Os dados foram publicados em maio no International Journal of Behavioral Nutrition and Physical Activity e mostraram que, entre 2014 e 2024, a prática de atividade física entre homens brancos com escolaridade elevada aumentou de 51% para 65%. Já no grupo mais vulnerável, a taxa cresceu de 29% para 39%, indicando um aumento da desigualdade. A nutricionista Andreia Alexandra Machado Miranda, uma das autoras do estudo, enfatiza que a prática de atividades físicas não se resume apenas à motivação individual, mas é influenciada por fatores sociais e estruturais.
O estudo utilizou um modelo ecológico para entender como diferentes determinantes sociais afetam a atividade física. Os pesquisadores analisaram não apenas a motivação, mas também o apoio social, as condições de vida e a infraestrutura urbana. Miranda apontou que as mulheres enfrentam desafios adicionais, como a divisão desigual do trabalho doméstico e a falta de segurança em espaços públicos, o que limita suas oportunidades de se exercitarem.

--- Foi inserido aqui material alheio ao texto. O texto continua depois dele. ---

(** An iteration, then the loop.  [outbuf1] is the address of the local array,
    which takes the output when [ICONV_DONT_SAVE_BIT] is set. *)
Definition ucs_based_conversion_step (uc : iconv_ucs_conversion_t) (flags outbuf1 : Z)
    (s : conv_result) : C (conv_result + conv_result) :=
  let '(res, (inbuf, inbytesleft, outbuf, outbytesleft)) := s in
  let dont_save := negb (Z.land flags ICONV_DONT_SAVE_BIT =? 0) in
  if negb (0 <? inbytesleft) then
    brk (res, (inbuf, inbytesleft, outbuf, outbytesleft)) else
  if outbytesleft =? 0 then
    put_errno E2BIG ;; brk (u32 (-1), (inbuf, inbytesleft, outbuf, outbytesleft)) else
  '(ch, inbuf', inbytesleft') ← convert_to_ucs (to_ucs uc) (to_ucs_data uc) inbuf inbytesleft;
  if ch =? ICONV_CES_BAD_SEQUENCE then
    put_errno EINVAL ;; brk (u32 (-1), (inbuf', inbytesleft', outbuf, outbytesleft)) else
  if ch =? ICONV_CES_INVALID_CHARACTER then
    put_errno EILSEQ ;; brk (u32 (-1), (inbuf', inbytesleft', outbuf, outbytesleft)) else
  let saved out := if dont_save then outbuf else out in
  let poutbuf := if dont_save then outbuf1 else outbuf in
  '(bytes, poutbuf, outbytesleft) ←
    convert_from_ucs (from_ucs uc) (from_ucs_data uc) ch poutbuf outbytesleft;
  if bytes =? ICONV_CES_NOSPACE then
    put_errno E2BIG ;; brk (u32 (-1), (inbuf, inbytesleft, saved poutbuf, outbytesleft))
  else if bytes =? ICONV_CES_INVALID_CHARACTER then
    if negb (Z.land flags ICONV_FAIL_BIT =? 0) then
      put_errno EILSEQ ;;
      brk (u32 (-1), (inbuf', inbytesleft', saved poutbuf, outbytesleft))
    else
      '(bytes, poutbuf, outbytesleft) ←
        convert_from_ucs (from_ucs uc) (from_ucs_data uc) DEFAULT_CHARACTER poutbuf outbytesleft;
      if i32 bytes <? 0 then
        put_errno E2BIG ;;
        brk (u32 (-1), (inbuf', inbytesleft', saved poutbuf, outbytesleft))
      else next (u32 (res + 1), (inbuf', inbytesleft', saved poutbuf, outbytesleft))
  else next (res, (inbuf', inbytesleft', saved poutbuf, outbytesleft)).

Definition ucs_based_conversion_convert (uc : iconv_ucs_conversion_t)
    (inbuf inbytesleft outbuf outbytesleft flags outbuf1 : Z) : C conv_result :=
  loop (ucs_based_conversion_step uc flags outbuf1)
    (0, (inbuf, inbytesleft, outbuf, outbytesleft)).

(** ** iconv/lib/nullconv.c *)

Definition null_conversion_convert {H : build} (inbuf inbytesleft outbuf outbytesleft flags : Z) :
    C conv_result :=
  '(result, len) ←
    (if inbytesleft <? outbytesleft then mret (0, inbytesleft)
     else put_errno E2BIG ;; mret (u32 (-1), outbytesleft));
  (if Z.land flags 1 =? 0 then memcpy outbuf inbuf len ;; mret tt else mret tt) ;;
  mret (result, (inbuf + len, u32 (inbytesleft - len), outbuf + len, u32 (outbytesleft - len))).
(* ===== verification/Utf8.v ===== *)
(** * UTF-8

    The code points of UTF-8 as the arithmetic of base 64, independent of the
    bit operations of iconv/ces/utf-8.c: [utf8_encode] and [utf8_decode], that
    they are inverse to each other, and that the two converters of the code
    compute them. *)

From S2P Require Import Prelude CMonad Words Memory StrScan MemCopy Iconv.

(** ** Bit operations as arithmetic *)

Lemma land_63 x : Z.land x 0x3F = x mod 64.
Proof. apply (Z.land_ones x 6). lia. Qed.

Lemma utf_8_trail_val x k : 0 <= k -> utf_8_trail x k = 128 + (x / 2 ^ k) mod 64.
Proof.
  intros Hk. unfold utf_8_trail. rewrite land_63, Z.shiftr_div_pow2 by done.
  rewrite Z.lor_comm. change 0x80 with (1 * 2 ^ 7).
  rewrite lor_disjoint; [lia|lia|]. pose proof (Z.mod_pos_bound (x / 2 ^ k) 64). lia.
Qed.

(** ** The encoding *)

(** Code points that have an encoding. *)
Definition ucs_valid (c : Z) : bool :=
  negb (surrogate c || (0x7FFFFFFF <? c) || (c =? 0xFFFF) || (c =? 0xFFFE)).

(** The number of bytes of a code point; for sequences of [k] bytes, the first
    byte without its bits of the code, and the least code point. *)
Definition utf8_size (c : Z) : nat :=
  if c <? 0x80 then 1 else if c <? 0x800 then 2 else if c <? 0x10000 then 3
  else if c <? 0x200000 then 4 else if c <? 0x4000000 then 5 else 6.
Definition utf8_lead (k : nat) : Z :=
  match k with 2%nat => 0xC0 | 3%nat => 0xE0 | 4%nat => 0xF0 | 5%nat => 0xF8 | _ => 0xFC end.
Definition utf8_least (k : nat) : Z :=
  match k with
  | 1%nat => 0 | 2%nat => 0x80 | 3%nat => 0x800 | 4%nat => 0x10000 | 5%nat => 0x200000
  | _ => 0x4000000
  end.

(** The last [k] bytes of a sequence, and the number they hold. *)
Fixpoint utf8_tail (c : Z) (k : nat) : list Z :=
  match k with O => [] | S k' => 128 + (c / 64 ^ Z.of_nat k') mod 64 :: utf8_tail c k' end.
Fixpoint tail_val (t : list Z) : Z :=
  match t with [] => 0 | b :: t' => b mod 64 * 64 ^ zlen t' + tail_val t' end.
Definition is_trail (b : Z) : bool := (0x80 <=? b) && (b <? 0xC0).
(* ===== verification/IconvSpec.v ===== *)
(** * Conversions between encodings

    What the conversion loop of iconv/lib/ucsconv.c relies on of the two
    converters it composes, as classes: a decoder consumes one character of
    the front of the input, an encoder writes the bytes of one character, each
    with a state in the converter's data.  The instances are the built-in
    converters; the loop is proved against the classes. *)

From S2P Require Import Prelude CMonad Words Memory StrScan MemCopy Iconv Utf8.

(** Code points the loop cannot take for an error. *)
Abbreviation ucs4 c := (0 <= c < 4294967294).

Class decoder (convert : Z -> Z -> Z -> C (Z * Z * Z)) := {
  dec_state : Type;
  dec_size : nat;
  dec_data : dec_state -> list Z;
  decode : dec_state -> list Z -> dec_state * decoded;
  dec_data_ok s : length (dec_data s) = dec_size /\ Forall (fun b => is_byte b) (dec_data s);
  decode_char s l s' c k : Forall (fun b => is_byte b) l ->
    decode s l = (s', DChar c k) -> (0 < k <= length l)%nat /\ ucs4 c;
  wp_decoder n data s p l w (Q : Z * Z * Z -> world -> Prop) :
    mem_ok (w_mem w) -> bytes (w_mem w) data (dec_data s) -> bytes (w_mem w) p l -> l <> [] ->
    disjoint_ranges data (Z.of_nat dec_size) p (zlen l) ->
    Q (to_result p l (decode s l).2) (written data (dec_data (decode s l).1) w) ->
    wp n (convert data p (zlen l)) w Q;
}.

Class encoder (convert : Z -> Z -> Z -> Z -> C (Z * Z * Z)) := {
  enc_state : Type;
  enc_size : nat;
  enc_data : enc_state -> list Z;
  encode : enc_state -> Z -> option (list Z * enc_state);
  enc_data_ok s : length (enc_data s) = enc_size /\ Forall (fun b => is_byte b) (enc_data s);
  encode_bytes s c o s' : encode s c = Some (o, s') ->
    (0 < length o <= 6)%nat /\ (ucs4 c -> Forall (fun b => is_byte b) o);
  wp_encoder n data s c p left w (Q : Z * Z * Z -> world -> Prop) :
    mem_ok (w_mem w) -> bytes (w_mem w) data (enc_data s) -> mapped (w_mem w) p left ->
    1 <= left < 4294967296 -> ucs4 c -> disjoint_ranges data (Z.of_nat enc_size) p left ->
    (match encode s c with
     | None => Q (ICONV_CES_INVALID_CHARACTER, p, left) w
     | Some (o, s') =>
         if left <? zlen o then Q (ICONV_CES_NOSPACE, p, left) w
         else Q (zlen o, p + zlen o, left - zlen o) (written data (enc_data s') (written p o w))
     end) ->
    wp n (convert data c p left) w Q;
}.
Lemma below_total i j : 0 <= i < n -> 0 <= j < n -> i <> j -> below i j \/ below j i.
Proof.
  intros Hi Hj Hne. destruct (mismatch i j (Z.to_nat (n - Z.max i j))) as (l & Hl & He & Hd).
  destruct (Z.lt_ge_cases (Z.max i j + l) n) as [Hin|Hend].
  - destruct Hd as [|Hd]; [lia|]. destruct (Z.lt_ge_cases (f (i + l)) (f (j + l))) as [H|H].
    + left. exists l. split_and!; [lia..|done|lia].
    + right. exists l. split_and!; [lia..| |lia]. intros q Hq. by rewrite He.
  - destruct (Z.lt_ge_cases i j) as [H|H].
    + right. exists l. split_and!; [lia..| |lia]. intros q Hq. by rewrite He.
    + left. exists l. split_and!; [lia..|done|lia].
Qed.

Lemma maximal_exists : 0 < n -> exists m, maximal m.
Proof.
  intros Hn. assert (H : forall k, Z.of_nat (S k) <= n -> exists m, 0 <= m <= Z.of_nat k /\
    forall i, 0 <= i <= Z.of_nat k -> i <> m -> below i m).
  { induction k as [|k IH]; intros Hk; [exists 0; split; [lia|intros; lia]|].
    destruct IH as (m & Hm & Hmax); [lia|].
    destruct (below_total m (Z.of_nat (S k))) as [H|H]; [lia..| |].
    - exists (Z.of_nat (S k)). split; [lia|]. intros i Hi Hne. destruct (Z.eq_dec i m) as [->|Hm']; [done|].
      eapply below_trans; [apply Hmax; lia|done].
    - exists m. split; [lia|]. intros i Hi Hne.
      destruct (Z.eq_dec i (Z.of_nat (S k))) as [->|]; [done|]. apply Hmax; lia. }
  destruct (H (Z.to_nat (n - 1))) as (m & Hm & Hmax); [lia|]. exists m. split; [lia|].
  intros i Hi Hne. apply Hmax; lia.
Qed.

Além da prática de lazer, o estudo também analisou a atividade física relacionada ao transporte. Nesse caso, observou-se que a caminhada para o trabalho se distribui de maneira mais uniforme entre os estratos sociais, com um aumento na adesão geral de 61,8% para 71,6% ao longo do acompanhamento. Apesar disso, a pesquisa não encontrou uma associação significativa entre o índice de vulnerabilidade social e a atividade física no deslocamento, sugerindo que a caminhada é mais uma necessidade do dia a dia do que uma escolha voluntária.
A Organização Mundial da Saúde recomenda que adultos pratiquem de 150 a 300 minutos de atividade física moderada por semana. No entanto, um em cada três adultos não atinge essas metas, com hábitos de vida inativos contribuindo para cerca de cinco milhões de mortes anuais globalmente. No Brasil, dados de 2024 indicam que 42,3% dos adultos estavam em conformidade com as recomendações da OMS.
Os pesquisadores defendem que políticas públicas devem priorizar grupos vulneráveis para promover a prática de atividades físicas. A implementação de ciclovias em São Paulo nos últimos anos é um exemplo de como a infraestrutura pode estimular a atividade física. O estudo também sugere que a prática de atividade física e a alimentação devem ser analisadas em conjunto para entender melhor a saúde da população.
Esse estudo longitudinal é uma contribuição importante para as políticas de saúde pública, evidenciando a necessidade de ações integradas que abordem as desigualdades sociais e promovam a equidade na prática de atividades físicas.